3.4.
La négation du sacré
Après avoir étudié comment la
négation du sacré africain a conduit au drame, il convient de
voir les concrétions discursives dans ce domaine qu'on trouve dans le
roman. Dans la peinture de ce sacré, Badian, veut faire office de
remparts contre la dérive sociale dans cette « anomie
rampante qui affecte le monde africain» (Coussy 2000 :37).
3.4.1.
Les concrétions discursives
Pour mettre le travail dans le bain de la sociocritique tout
au long de son avancement, il nous est important de déceler les segments
discursifs énonçant un lieu commun isolable du tissu narratif
pour montrer la négation du sacré dans Noces
sacrées.
Delcroix et Hallyn l'expliquent comme suit :
« C'est ici le lieu d'affirmer que la lecture
sociocritique, si elle veut revendiquer le droit à la proposition,
à la proposition généralisatrice, doit acquitter le prix
de cette ambition, par une attention minutieuse portée au
détail » (1987 :297).
Beaucoup de détails discursifs font,
dans Noces sacrées, objet de dénaturation du
sacré africain. Les personnages européens l'expriment mieux.
Besnier ne se dérangeait pas devant la puissance des dieux :
« je décidai que mon boy ou, quelque autre garnement me
faisant une force. Je me mis au lit. Infernal bruit de vaisselle. Je ne me
dérangeai pas ». (N.S. : 18).
Aux « Zeus » ou «Jupiter»
africains, « N'tomo » au sommet de la hiérarchie des
dieux », (N.S. : 27), Besnier substitue ses chefs
européens : « Mais finie l'Afrique noire ! [...].
Mes patrons étaient puissants». (N.S.: 20).
La banalisation s'en suit : « Il n'a pu
résister à la tentation de vouloir révéler ce qu'il
avait appris. Il a péri. Comment? De la manière la plus
banale» (N.S.: 21).
S'étant mis à l'écart par rapport aux
lieux d'initiation, que possède l'Afrique, Besnier s'approche de la
ville, lieu de vie européenne, mais la négation du sacré
africain le poursuit :
« A Paris, mon séjour fut bref cette
année là. Six mois pendant lesquels j'organisai mon travail, me
familiarisai avec les milieux qui m'intéressaient : banques,
bureaux d'études [...] on voulait peut être me faire
oublier » (N.S. : pp. 27-28).
Sur ce point, Noces sacrées veut
décoloniser l'esprit africain harcelé par rapport à
l'européen en matière de déculturation avec tout ce
qu'elle comporte de mal.
3.4.2.
Le discours antagonique : Le bien et le mal
Les récits construits sur un schéma
manichéen renferment ce discours dit antagonique. La
société est la source de ce qui est écrit dans une oeuvre
romanesque.
C'est en fait Droga-Bada qui le dit
mieux : « [...] Personne ne met en doute aujourd'hui, que
l'oeuvre d'art plonge ses racines dans la société ambiante».
(1977, p.84).
L'ambiance du roman montre le mal qui a été
introduit par Besnier avec la violation de ce qui fait réellement
l'être profond de la société romanesque : le
sacré. En fait, Besnier n'a pas seulement provoqué la
colère des hommes, mais aussi celle des dieux.
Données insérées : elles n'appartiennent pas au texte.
(* ===== verification/WebhookSteps.v ===== *)
(** * What a webhook transaction can do

    The successful runs of [enqueueVerifiedPushTx]: an exact redelivery that
    changes nothing, a new receipt that resolves to an existing intent, or a
    new receipt with a new intent, job and deployment. *)
From S2P Require Import Prelude GoStd Deployment Queue Schema DeploymentStore LeaseCore Lease LeaseInv LeaseSteps Enqueue LeaseSystem CallsKeep JobsKept Webhooks.
From stdpp Require Import relations.
#[local] Open Scope Z_scope.

(** ** Finding rows *)

Section find.
Context {K A : Type} `{Countable K} (P : A → Prop) `{!∀ x, Decision (P x)}.
Implicit Types (m : gmap K A).

Lemma find_Some m k x : head (filter (λ kv, P kv.2) (map_to_list m)) = Some (k, x) → m !! k = Some x ∧ P x.
Proof.
  intros Hh. assert ((k, x) ∈ filter (λ kv, P kv.2) (map_to_list m)) as Hin.
  { destruct (filter _ _) as [|y l]; [done|]. injection Hh as ->. by left. }
  apply list_elem_of_filter in Hin as [Hp Hin]. by apply elem_of_map_to_list in Hin.
Qed.
Lemma find_None m k x : head (filter (λ kv, P kv.2) (map_to_list m)) = None → m !! k = Some x → ¬ P x.
Proof.
  intros Hh Hk Hp. assert ((k, x) ∈ filter (λ kv, P kv.2) (map_to_list m)) as Hin.
  { apply list_elem_of_filter. split; [done|]. by apply elem_of_map_to_list. }
  destruct (filter _ _); [by apply elem_of_nil in Hin|done].
Qed.
Lemma find_unique m k x :
  m !! k = Some x → P x → (∀ k' x', m !! k' = Some x' → P x' → k' = k) →
  head (filter (λ kv, P kv.2) (map_to_list m)) = Some (k, x).
Proof.
  intros Hk Hp Hu. destruct (head _) as [[k' x']|] eqn:E; [|by destruct (find_None m k x E Hk)].
  apply find_Some in E as [Hk' Hp']. assert (k' = k) as -> by eauto. congruence.
Qed.
End find.

(** ** The receipt after its push has been handled *)

Definition processed_at (now : Z) (r : DeliveryRow) : DeliveryRow :=
  {| w_delivery := w_delivery r; w_event := w_event r; w_action := w_action r; w_digest := w_digest r;
     w_verification := w_verification r; w_processing := ProcessingProcessed; w_failure := w_failure r;
     w_installation := w_installation r; w_repository := w_repository r; w_owner := w_owner r; w_processed := Some now |}.

Definition with_receipt (row : DeliveryRow) (w : WebhookDB) : WebhookDB :=
  set_deliveries (<[wh_next_delivery w := row]> (wh_deliveries w)) (wh_next_delivery w + 1) w.

(** Everything a new intent writes. *)
Definition with_enqueued (inp : WebhookEnqueueInput) (now : Z) (d : DB) (w : WebhookDB) : WebhookDB :=
  Build_WebhookDB d
    (<[wh_next_delivery w := processed_at now (push_row inp)]> (wh_deliveries w))
    (<[wh_next_intent w := intent_row (wh_next_delivery w) inp]> (wh_intents w))
    (wh_lifecycle w)
    (<[wh_next_job w := (job_IdempotencyKey (we_Job inp), job_PayloadDigest (we_Job inp))]> (wh_payloads w))
    (wh_app_active w) (wh_installations w) (wh_repositories w) (wh_bindings w)
    (wh_next_delivery w + 1) (wh_next_intent w + 1) (wh_next_job w + 1).

Lemma orIntegrity_inv {A} (m : Tx WebhookDB Err A) w x w' : orIntegrity m w = inr (x, w') → m w = inr (x, w').
Proof. unfold orIntegrity. destruct (m w) as [[]|]; try done. by case_match. Qed.

Lemma insert_delivery_inv row w x w' :
  insert_delivery row w = inr (x, w') →
  (x = None ∧ w' = w ∧ delivery_check row = true ∧ ∃ kv, find_delivery (w_delivery row) w = Some kv) ∨
  (x = Some (wh_next_delivery w) ∧ find_delivery (w_delivery row) w = None ∧ w' = with_receipt row w ∧ delivery_check row = true ∧
   (w_verification row = VerificationVerified →
    ∀ k r, wh_deliveries w !! k = Some r → w_verification r = VerificationVerified → w_digest r ≠ w_digest row)).
Proof.
  unfold insert_delivery. destruct (negb (delivery_check row)) eqn:Ec; [done|].
  destruct (find_delivery (w_delivery row) w) as [kv|] eqn:E; simpl.
  - intros [= <- <-]. left. split_and!; try done; [by destruct (delivery_check row)|eauto].
  - destruct (bool_decide _ && _) eqn:Ed; [done|]. intros [= <- <-]. right. split_and!; try done; [by destruct (delivery_check row)|].
    intros Hv k r Hk Hr Heq. rewrite bool_decide_true in Ed by done. simpl in Ed.
    apply not_true_iff_false in Ed. apply Ed. apply existsb_exists. exists (k, r). split.
    + by apply list_elem_of_In, elem_of_map_to_list.
    + simpl. by rewrite !bool_decide_true.
Qed.

Lemma insert_intent_inv row w x w' :
  insert_intent row w = inr (x, w') →
  (x = None ∧ w' = w ∧ ∃ kv, find_intent row w = Some kv) ∨
  (x = Some (wh_next_intent w) ∧ find_intent row w = None ∧
   w' = set_intents (<[wh_next_intent w := row]> (wh_intents w)) (wh_next_intent w + 1) w ∧
   (∀ k i, wh_intents w !! k = Some i → i_delivery i ≠ i_delivery row ∧ i_deployment i ≠ i_deployment row) ∧
   is_Some (wh_bindings w !! (i_owner row, i_project row))).
Proof.
  unfold insert_intent. destruct (find_intent row w) as [kv|] eqn:E; simpl.
  - intros [= <- <-]. left. eauto.
  - destruct (existsb _ _) eqn:Ed; [done|]. destruct (_ || _) eqn:Eb; [done|]. intros [= <- <-]. right. bool_hyps.
    split_and!; try done; [|destruct (wh_bindings w !! _); [eauto|done]].
    intros k i Hk. apply not_true_iff_false in Ed. rewrite existsb_exists in Ed.
    assert ((i_delivery i =? i_delivery row) || bool_decide (i_deployment i = i_deployment row) = false) as Hn.
    { apply not_true_iff_false. intros Ht. apply Ed. exists (k, i). split; [|done]. by apply list_elem_of_In, elem_of_map_to_list. }
    bool_hyps. split; [lia|done].
Qed.

Lemma mark_receipt_inv id row now w u w' :
  wh_deliveries w !! id = Some row → markDeliveryProcessed id now w = inr (u, w') →
  w_verification row = VerificationVerified ∧ w_processing row = ProcessingPending ∧
  delivery_check (processed_at now row) = true ∧
  w' = set_deliveries (<[id := processed_at now row]> (wh_deliveries w)) (wh_next_delivery w) w.
Proof.
  intros Hr. unfold markDeliveryProcessed. rewrite Hr. destruct (_ && _) eqn:E; [|done].
  destruct (negb (validate_delivery_update _ _)); [done|]. fold (processed_at now row).
  destruct (negb (delivery_check _)) eqn:Ec; [done|]. intros [= _ <-]. bool_hyps. by split_and!.
Qed.

(** ** Enqueuing *)

(** The stored receipt of a delivery carries what the delivery does. *)
Definition receipt_matches (inp : WebhookEnqueueInput) (row : DeliveryRow) : Prop :=
  w_digest row = dl_Digest (we_Delivery inp) ∧ w_event row = dl_Event (we_Delivery inp) ∧
  w_installation row = Some (push_InstallationID (we_Push inp)) ∧ w_repository row = Some (push_RepositoryID (we_Push inp)) ∧
  w_owner row = Some (push_OwnerID (we_Push inp)).

(** The lease repository's part of a new intent. *)
Definition job_enqueued (inp : WebhookEnqueueInput) (now : Z) (w : WebhookDB) (d' : DB) : Prop :=
  ∃ d1 d2, insert_job (wh_next_job w) (keyTaken (job_OwnerID (we_Job inp)) (job_IdempotencyKey (we_Job inp)) w)
             (job_row (we_Job inp) now) (wh_db w) = inr (tt, d1) ∧
    createTx (we_Deployment inp) d1 = inr (tt, d2) ∧ insert_enqueued (wh_next_job w) d2 = inr (tt, d').

Inductive enqueue_case (inp : WebhookEnqueueInput) (strict : bool) (now : Z) (r : WebhookEnqueueResult) (w w' : WebhookDB) : Prop :=
  | case_redelivered row :
      find_delivery (dl_ID (we_Delivery inp)) w = Some (wr_DeliveryID r, row) →
      delivery_check (push_row inp) = true → receipt_matches inp row →
      resultForDelivery (wr_DeliveryID r) w = Some r → w' = w → enqueue_case inp strict now r w w'
  | case_known k i :
      find_delivery (dl_ID (we_Delivery inp)) w = None →
      find_intent (intent_row (wh_next_delivery w) inp) w = Some (k, i) →
      (if strict then resultForIntent k inp else resultForStoredIntent k (wh_next_delivery w)) w = Some r →
      delivery_check (push_row inp) = true → delivery_check (processed_at now (push_row inp)) = true →
      (∀ k r, wh_deliveries w !! k = Some r → w_verification r = VerificationVerified → w_digest r ≠ w_digest (push_row inp)) →
      w' = with_receipt (processed_at now (push_row inp)) w → enqueue_case inp strict now r w w'
  | case_new d' :
      find_delivery (dl_ID (we_Delivery inp)) w = None →
      find_intent (intent_row (wh_next_delivery w) inp) w = None →
      r = {| wr_DeliveryID := wh_next_delivery w; wr_DeploymentID := DeploymentID (identity (we_Deployment inp));
             wr_JobID := wh_next_job w |} →
      delivery_check (push_row inp) = true → delivery_check (processed_at now (push_row inp)) = true →
      (∀ k r, wh_deliveries w !! k = Some r → w_verification r = VerificationVerified → w_digest r ≠ w_digest (push_row inp)) →
      (∀ k i, wh_intents w !! k = Some i → i_delivery i ≠ wh_next_delivery w ∧ i_deployment i ≠ job_DeploymentID (we_Job inp)) →
      job_enqueued inp now w d' → w' = with_enqueued inp now d' w → enqueue_case inp strict now r w w'.

Lemma resolve_delivery_inv inp w x w' :
  insertOrResolveDelivery inp w = inr (x, w') →
  (∃ id row, x = (id, false) ∧ w' = w ∧ find_delivery (dl_ID (we_Delivery inp)) w = Some (id, row) ∧
     delivery_check (push_row inp) = true ∧ receipt_matches inp row) ∨
  (x = (wh_next_delivery w, true) ∧ find_delivery (dl_ID (we_Delivery inp)) w = None ∧ w' = with_receipt (push_row inp) w ∧
   delivery_check (push_row inp) = true ∧
   (∀ k r, wh_deliveries w !! k = Some r → w_verification r = VerificationVerified → w_digest r ≠ w_digest (push_row inp))).
Proof.
  unfold insertOrResolveDelivery. intros (o&w1&H1%orIntegrity_inv%insert_delivery_inv&H)%tx_bind_inv.
  destruct H1 as [(->&->&Hc&_)|(->&Hf&->&Hc&Hd)].
  - left. apply tx_bind_inv in H as ([id row]&w2&[Hf ->]%tx_some_inv&H).
    destruct (w_installation row) eqn:E1; [|done]. destruct (w_repository row) eqn:E2; [|done]. destruct (w_owner row) eqn:E3; [|done].
    tx_inv. bool_hyps. exists id, row. split_and!; try done. unfold receipt_matches. rewrite E1, E2, E3. split_and!; try done; f_equal; lia.
  - right. apply tx_ret_inv in H as [<- ->]. split_and!; try done. by apply Hd.
Qed.

Lemma resolve_intent_inv id inp w x w' :
  insertOrResolveIntent id inp w = inr (x, w') →
  (∃ k i, x = (k, false) ∧ w' = w ∧ find_intent (intent_row id inp) w = Some (k, i)) ∨
  (x = (wh_next_intent w, true) ∧ find_intent (intent_row id inp) w = None ∧
   w' = set_intents (<[wh_next_intent w := intent_row id inp]> (wh_intents w)) (wh_next_intent w + 1) w ∧
   (∀ k i, wh_intents w !! k = Some i → i_delivery i ≠ id ∧ i_deployment i ≠ job_DeploymentID (we_Job inp))).
Proof.
  unfold insertOrResolveIntent. intros (o&w1&H1%orIntegrity_inv%insert_intent_inv&H)%tx_bind_inv.
  destruct H1 as [(->&->&_)|(->&Hf&->&Hn&_)].
  - left. apply tx_bind_inv in H as ([k i]&w2&[Hf ->]%tx_some_inv&H). tx_inv. by exists k, i.
  - right. tx_inv. by split_and!.
Qed.

Lemma onDB_inv {A} (m : Tx DB Err A) w x w' :
  onDB m w = inr (x, w') → ∃ d', m (wh_db w) = inr (x, d') ∧ w' = set_db d' (wh_payloads w) (wh_next_job w) w.
Proof. unfold onDB. destruct (m (wh_db w)) as [|[y d']]; [done|]. intros [= -> <-]. eauto. Qed.

Lemma resultForDelivery_id id w r : resultForDelivery id w = Some r → wr_DeliveryID r = id.
Proof.
  unfold resultForDelivery, intentResult. intros (?&_&H)%bind_Some. apply bind_Some in H as (?&_&H). case_bool_decide; [done|].
  by injection H as <-.
Qed.

Lemma enqueue_inv inp target strict now w r w' :
  enqueueVerifiedPushTx inp target strict now w = inr (r, w') →
  targetMatches (we_Deployment inp) (we_Job inp) target = true ∧ enqueue_case inp strict now r w w'.
Proof.
  unfold enqueueVerifiedPushTx. intros (?&w0&[Ht ->]%tx_guard_inv&H)%tx_bind_inv. split; [done|].
  apply tx_bind_inv in H as ([id created]&w1&H1%resolve_delivery_inv&H).
  destruct H1 as [(id'&row&[= -> ->]&->&Hf&Hc&Hm)|([= -> ->]&Hf&->&Hc&Hdg)]; simpl in H.
  { tx_inv. pose proof (resultForDelivery_id _ _ _ H) as <-. by eapply case_redelivered. }
  apply tx_bind_inv in H as ([k inserted]&w1&H1%resolve_intent_inv&H).
  destruct H1 as [(k'&i&[= -> ->]&->&Hi)|([= -> ->]&Hi&->&Hn)]; simpl in H.
  - apply tx_bind_inv in H as (r'&w2&[Hr ->]%tx_some_inv&H). apply tx_bind_inv in H as (?&w3&Hm&H). tx_inv.
    eapply mark_receipt_inv in Hm as (_&_&Hc'&->); [|by simpl; rewrite lookup_insert_eq].
    eapply case_known; try done; [by destruct strict|]. unfold with_receipt, set_deliveries. simpl. f_equal. by rewrite insert_insert_eq.
  - apply tx_bind_inv in H as (jid&w2&Hj&H). unfold insertJob in Hj.
    do 2 (apply tx_bind_inv in Hj as (?&?&[<- ->]%tx_read_inv&Hj)).
    apply tx_bind_inv in Hj as ([]&w3&(d1&Hj1%onUnique_inv&->)%onDB_inv&Hj).
    apply tx_bind_inv in Hj as (?&w4&->%tx_write_inv&[<- ->]%tx_ret_inv).
    apply tx_bind_inv in H as ([]&w4&(d2&Hd2%onUnique_inv&->)%onDB_inv&H).
    apply tx_bind_inv in H as ([]&w4&(d3&Hd3&->)%onDB_inv&H).
    apply tx_bind_inv in H as (?&w4&Hm&[<- ->]%tx_ret_inv). simpl in *.
    eapply mark_receipt_inv in Hm as (_&_&Hc'&->); [|by simpl; rewrite lookup_insert_eq].
    eapply (case_new _ _ _ _ _ _ d3); try done; [by exists d1, d2|].
    unfold with_enqueued, set_deliveries. simpl. f_equal. by rewrite insert_insert_eq.
Qed.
Il y a donc l'antagonisme discursif entre deux mondes
culturellement opposés. Au moment où les autres respectent leur
sacré, Besnier « rien ne le surprenait [...]. Plusieurs
générations étaient nécessaires pour vaincre cette
mentalité». (NS : 72). Du côté de la
société locale, « Le vieux [...] s'en prenait
plutôt à l'école européenne qu'il accusait de
dénaturer les enfants» (N.S. : 80).
Dans l'ironie aiguë, l'auteur
écrit : « Mais à l'ère
européenne, tout est possible. On ne respecte rien. Il faut restituer
aux gens leur bien» (NS : 85).
Ainsi, Badian, en ôtant le voile de honte jeté
sur l'Afrique traditionnelle par l'Occident, se place « dans le
sillon de la réhabilitation des nos valeurs ancestrales »
(Dailly, 1970 :179).
Malheureusement, l'anti-héros Besnier parmi d'autres
actants « s'était bien gardé d'afficher le moindre
optimisme » (NS : 87). Pour lui, avec le respect de la tradition
africaine, tout irait mal, si nous restons optimistes.